“Produrre magari meno ma almeno meglio”. Non è un’azienza e neanche una fabbrica. Sono invece gli obiettivi contenuti nelle linee guida di Claudio Castelli e Vittorio Masia, rispettivamente presidente della corte d’Appello e del Tribunale di Brescia. Un’iniziativa inedita quella dei due giudici, che gli uffici giudiziari e l’avvocatura hanno condiviso. A riportare la notizia è il Corriere della Sera.

In pratica si può riassumere così: nel distretto della corte d’appello di Brescia si dovranno celebrare processi a numero chiuso. Al massimo quattromila, 3.500 a Bergamo. 1.250 a Mantova, 1.150 a Cremona. E i calendari delle udienze verranno formati seguendo in proporzione tre “quote” di processi: quelli con “priorità legali“, stabilite da leggi in base al tipo di reato; quelli a “priorità convenzionali“, legati alle specificità socio-economiche del territorio, e poi quelli non prioritari, compresi quei reati la cui prescrizione èdestinata a maturare nei successivi 24 mesi.

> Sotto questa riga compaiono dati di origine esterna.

(* ===== verification/Throttle.v ===== *)
(** * Bandwidth throttling (src/net/throttle_list.*, throttle_node.h,
    throttle_internal.*, src/torrent/throttle.cc)

    [ThrottleList] hands out quota to the connections of a throttle: a list of
    nodes, the active ones before [m_splitActive] and the ones waiting for
    quota from it on.  [ThrottleInternal] is the tree of throttles that shares
    each tick's quota between the slaves and the own list.  The theorems are
    the accounting: quota is never created, lost or taken twice. *)

From S2P Require Import Prelude Scheduler Rate.

Module ThrottleList.

(** A node; [listed] says that [m_listIterator] is not [end()]. *)
Record ThrottleNode := mkThrottleNode {
  m_quota : Z;
  m_rate : Rate.Rate;
  listed : bool
}.

(** The list is [active ++ inactive], [m_splitActive] points to the first of
    [inactive]; nodes are named by numbers and kept in a store; [activated]
    is the trace of the calls of the nodes' activation slots. *)
Record ThrottleList := mkThrottleList {
  m_enabled : bool;
  active : list nat;
  inactive : list nat;
  nodes : gmap nat ThrottleNode;
  m_size : Z;
  m_outstandingQuota : Z;
  m_unallocatedQuota : Z;
  m_unusedUnthrottledQuota : Z;
  m_rateAdded : Z;
  m_minChunkSize : Z;
  m_maxChunkSize : Z;
  m_rateSlow : Rate.Rate;
  activated : list nat
}.

Definition new_list : ThrottleList :=
  mkThrottleList false [] [] ∅ 0 0 0 0 0 (Z.shiftl 2 10) (Z.shiftl 16 10) (Rate.new_rate 60) [].

Definition with_quotas (t : ThrottleList) (o u x : Z) : ThrottleList :=
  mkThrottleList (m_enabled t) (active t) (inactive t) (nodes t) (m_size t) o u x (m_rateAdded t)
    (m_minChunkSize t) (m_maxChunkSize t) (m_rateSlow t) (activated t).
Definition with_nodes (t : ThrottleList) (ns : gmap nat ThrottleNode) : ThrottleList :=
  mkThrottleList (m_enabled t) (active t) (inactive t) ns (m_size t) (m_outstandingQuota t)
    (m_unallocatedQuota t) (m_unusedUnthrottledQuota t) (m_rateAdded t) (m_minChunkSize t)
    (m_maxChunkSize t) (m_rateSlow t) (activated t).
Definition with_lists (t : ThrottleList) (a i : list nat) (size : Z) (trace : list nat) : ThrottleList :=
  mkThrottleList (m_enabled t) a i (nodes t) size (m_outstandingQuota t)
    (m_unallocatedQuota t) (m_unusedUnthrottledQuota t) (m_rateAdded t) (m_minChunkSize t)
    (m_maxChunkSize t) (m_rateSlow t) trace.
Definition with_enabled (t : ThrottleList) (b : bool) : ThrottleList :=
  mkThrottleList b (active t) (inactive t) (nodes t) (m_size t) (m_outstandingQuota t)
    (m_unallocatedQuota t) (m_unusedUnthrottledQuota t) (m_rateAdded t) (m_minChunkSize t)
    (m_maxChunkSize t) (m_rateSlow t) (activated t).
Definition with_rates (t : ThrottleList) (added : Z) (slow : Rate.Rate) : ThrottleList :=
  mkThrottleList (m_enabled t) (active t) (inactive t) (nodes t) (m_size t) (m_outstandingQuota t)
    (m_unallocatedQuota t) (m_unusedUnthrottledQuota t) added (m_minChunkSize t)
    (m_maxChunkSize t) slow (activated t).
Definition set_chunk_sizes (t : ThrottleList) (min max : Z) : ThrottleList :=
  mkThrottleList (m_enabled t) (active t) (inactive t) (nodes t) (m_size t) (m_outstandingQuota t)
    (m_unallocatedQuota t) (m_unusedUnthrottledQuota t) (m_rateAdded t) min max (m_rateSlow t) (activated t).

E quindi, in teoria, è possibile che a Brescia si preferisca far “morire” consapevolmente quei processi destinati a non essere celebrati in tempo.

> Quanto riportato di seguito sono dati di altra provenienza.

(** Writing one transfer of the block, the lists as they are. *)
Lemma put_wf h h' b k t t' b' : wf h b -> transfers h !! k = Some t -> k ∈ members b ->
  transfers h' = <[k := t']> (transfers h) -> m_queued b' = m_queued b -> m_transfers b' = m_transfers b ->
  self b' = self b -> b_piece b' = b_piece b ->
  m_notStalled b' = m_notStalled b - b2z (m_stall t =? 0) + b2z (m_stall t' =? 0) ->
  (m_stall t' = 0 -> m_stall t = 0) ->
  (k ∈ m_queued b -> waiting (self b) (Some t')) ->
  (forall olds act, m_transfers b = olds ++ act ->
    Forall (fun k => past (transfers h !! k)) olds -> shape (transfers h) b olds act ->
    (k ∈ olds -> False) /\ shape (<[k := t']> (transfers h)) b' olds act) ->
  wf h' b'.
Proof.
  intros Hw Hk Hin Em Eq ET Es Epc En Hss HQ HT.
  destruct Hw as [Hn Hq (olds & act & E & Ho & Hs) Hc Hpc Hwd]. destruct (HT olds act E Ho Hs) as [Hno Hs'].
  split; rewrite ?Em; unfold members; rewrite ?Eq, ?ET, ?Es, ?Epc; try done.
  - rewrite Forall_forall in *. intros j Hj. destruct (decide (j = k)) as [->|].
    + rewrite lookup_insert_eq. auto.
    + rewrite lookup_insert_ne by done. auto.
  - exists olds, act. split; [done|]. split; [|done]. apply (frame_Forall past (transfers h)); [|done].
    by apply frame_insert.
  - rewrite En, Hc. pose proof (count_put (transfers h) k t t' (members b) Hk Hn Hin) as E2. unfold members in *.
    unfold b2z. destruct (m_stall t =? 0), (m_stall t' =? 0); simpl in *; lia.
  - rewrite En. unfold b2z. destruct (Z.eqb_spec (m_stall t) 0), (Z.eqb_spec (m_stall t') 0); lia.
Qed.

(** Where a transfer with this block can be. *)
Lemma valid_place h b k t : wf h b -> transfers h !! k = Some t -> m_block t <> None -> k ∈ members b ->
  b_state b = STATE_INCOMPLETE /\ m_block t = Some (self b) /\
  ((k ∈ m_queued b /\ (k ∉ m_transfers b) /\ m_state t = STATE_QUEUED /\ BlockTransfer.is_finished t = false) \/
   (k ∈ m_transfers b /\ (k ∉ m_queued b) /\
    ((m_leader b = Some k /\ m_state t = STATE_LEADER) \/
     (m_leader b <> Some k /\ m_state t = STATE_NOT_LEADER /\ BlockTransfer.is_finished t = false)))).
Proof.
  intros [Hn Hq (olds & act & ET & Ho & Hs) Hc _ _] Hk Hb Hin. unfold members in *.
  apply NoDup_app in Hn as (Hn1 & Hn2 & Hn3). apply elem_of_app in Hin as [Hin|Hin].
  - rewrite Forall_forall in Hq. destruct (Hq k Hin) as (u & Hu & H1 & H2 & H3). rewrite Hk in Hu. simplify_eq.
    unfold shape in Hs. split_and!; [|done|].
    + destruct (m_leader b), (b_state b); try done. destruct Hs as (_ & E & _). rewrite E in Hin. by apply elem_of_nil in Hin.
    + left. split_and!; try done. by apply Hn2.
  - pose proof Hin as Hin2. rewrite ET in Hin. rewrite Forall_forall in Ho.
    assert (Hact : k ∈ act).
    { apply elem_of_app in Hin as [Hin|Hin]; [|done]. destruct (Ho k Hin) as (u & Hu & _ & ? & _). congruence. }
    assert (HkQ : k ∉ m_queued b) by (intros Hx; by apply (Hn2 k)).
    unfold shape in Hs. destruct (m_leader b) as [l|], (b_state b); try done.
    + destruct Hs as (_ & (u & Hu & H1 & H2) & Hf). split; [done|]. destruct (decide (k = l)) as [->|Hne].
      * rewrite Hk in Hu. simplify_eq. split; [done|]. right. split_and!; try done. by left.
      * destruct (Hf k Hact Hne) as (v & Hv & [(H3 & H4 & H5)|(_ & H4 & _)]); rewrite Hk in Hv; simplify_eq.
        split; [done|]. right. split_and!; try done. right. split_and!; (done || congruence).
    + destruct Hs as (-> & _). by apply elem_of_nil in Hact.
    + subst. by apply elem_of_nil in Hact.
Qed.

(** A write that keeps state, block and peer of a transfer of the block. *)
Lemma update_valid_wf h h' b k t t' : wf h b -> transfers h !! k = Some t -> m_block t <> None -> k ∈ members b ->
  transfers h' = <[k := t']> (transfers h) -> m_state t' = m_state t -> m_block t' = m_block t ->
  (m_stall t' = 0 -> m_stall t = 0) ->
  (m_leader b <> Some k -> BlockTransfer.is_finished t' = false) ->
  wf h' (with_stalled b (m_notStalled b - b2z (m_stall t =? 0) + b2z (m_stall t' =? 0))).
Proof.
  intros Hw Hk Hb Hin Em Hs Hbk Hss Hf.
  destruct (valid_place h b k t Hw Hk Hb Hin) as (Ei & Eb & Hpl).
  assert (Hnl : forall j, m_leader b = Some j -> j ∈ m_queued b -> False).
  { intros j Hj Hjq. pose proof (wf_queued h b Hw) as HQ. rewrite Forall_forall in HQ.
    destruct (HQ j Hjq) as (u & Hu & Hx & _ & _). destruct (wf_shape h b Hw) as (olds & act & _ & _ & Hsh).
    unfold shape in Hsh. rewrite Hj, Ei in Hsh. destruct Hsh as (_ & (v & Hv & ? & _) & _). congruence. }
  apply (put_wf h h' b k t t'); try done.
  - intros HkQ. exists t'. split; [done|]. rewrite Hs, Hbk, Eb.
    destruct Hpl as [(_ & _ & -> & _)|(_ & ? & _)]; [|done]. split_and!; try done. apply Hf. intros E. by apply (Hnl k).
  - intros olds act ET Ho Hsh. split.
    { intros Hx. rewrite Forall_forall in Ho. destruct (Ho k Hx) as (u & Hu & _ & ? & _). congruence. }
    unfold shape in *. cbn [with_stalled m_leader b_state self m_queued]. destruct (m_leader b) as [l|] eqn:El; rewrite Ei in *.
    + destruct Hsh as (H1 & H2 & H3). split; [done|]. split.
      * destruct (decide (k = l)) as [->|Hne]; [|by rewrite lookup_insert_ne]. rewrite lookup_insert_eq.
        destruct H2 as (u & Hu & ? & ?). rewrite Hk in Hu. simplify_eq. exists t'. by rewrite Hs, Hbk.
      * intros j Hj Hne. destruct (decide (k = j)) as [->|Hnk]; [|rewrite lookup_insert_ne by done; by apply H3].
        rewrite lookup_insert_eq. exists t'. split; [done|]. left. rewrite Hs, Hbk, Eb.
        destruct (H3 j Hj Hne) as (u & Hu & [(? & ? & _)|(_ & ? & _)]); rewrite Hk in Hu; simplify_eq.
        split_and!; try done. apply Hf. congruence.
    + done.
Qed.

Lemma stalled_inv h b k t : inv h b -> transfers h !! k = Some t -> m_block t <> None -> k ∈ members b ->
  0 <= m_stall t < 2 ^ 32 - 1 ->
  exists h' b', stalled_transfer h b k = Ok (h', b') /\ inv h' b'.
Proof.
  intros Hi Hk Hb Hin Hs. unfold stalled_transfer, get. rewrite Hk. res_simpl.
  set (h' := put h k _).
  assert (Hupd := update_valid_wf h h' b k t _ (proj2 Hi) Hk Hb Hin eq_refl eq_refl eq_refl).
  specialize (Hupd ltac:(cbn [m_stall set_stall]; rewrite u32_small; lia)).
  assert (Hok' : heap_ok h') by (by apply (put_same_peer h k t); [apply Hi| |]).
  cbn [m_stall set_stall] in Hupd. rewrite u32_small in Hupd by lia.
  rewrite (proj2 (Z.eqb_neq (m_stall t + 1) 0)) in Hupd by lia. destruct Hi as [Hok Hw].
  assert (Hf : m_leader b <> Some k -> BlockTransfer.is_finished t = false).
  { destruct (valid_place h b k t Hw Hk Hb Hin) as (_ & _ & [(_ & _ & _ & ?)|(_ & _ & [[? _]|(_ & _ & ?)])]); done. }
  specialize (Hupd Hf). destruct (Z.eqb_spec (m_stall t) 0) as [E|E].
  - pose proof (count_stall0_in (transfers h) k t (members b) Hk Hin E) as Hc. rewrite (proj2 (Z.eqb_neq (m_notStalled b) 0))
      by (rewrite (wf_count h b Hw); lia).
    res_simpl. do 2 eexists. split; [reflexivity|]. split; [done|]. simpl in Hupd. by rewrite Z.add_0_r in Hupd.
  - res_simpl. do 2 eexists. split; [reflexivity|]. split; [done|]. simpl in Hupd.
    rewrite Z.sub_0_r, Z.add_0_r in Hupd. by destruct b.
Qed.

Quella della corte d’appello lombarda – la seconda più grande dopo Milano, una delle più estese d’Italia – è la soluzione trovata dai giudici per combattere “un produttivismo senza qualità”: cioè l’ossessione di macinare statistiche, che produce però un numero inaccettabile di assoluzioni. Nel distretto bresciano, infatti, in primo grado quasi un processo su due finisce in assoluzione. Il motivo? La quantità di procedimenti istruiti dalle procure è esagerata rispetto alla capacità dei tribunali. E il risultato è che le prime udienze sono fissate tra 2021 e 2023. Per questo motivo adesso a Brescia hanno inventato il processo a numero chiuso. In attesa di una riforma della giustizia.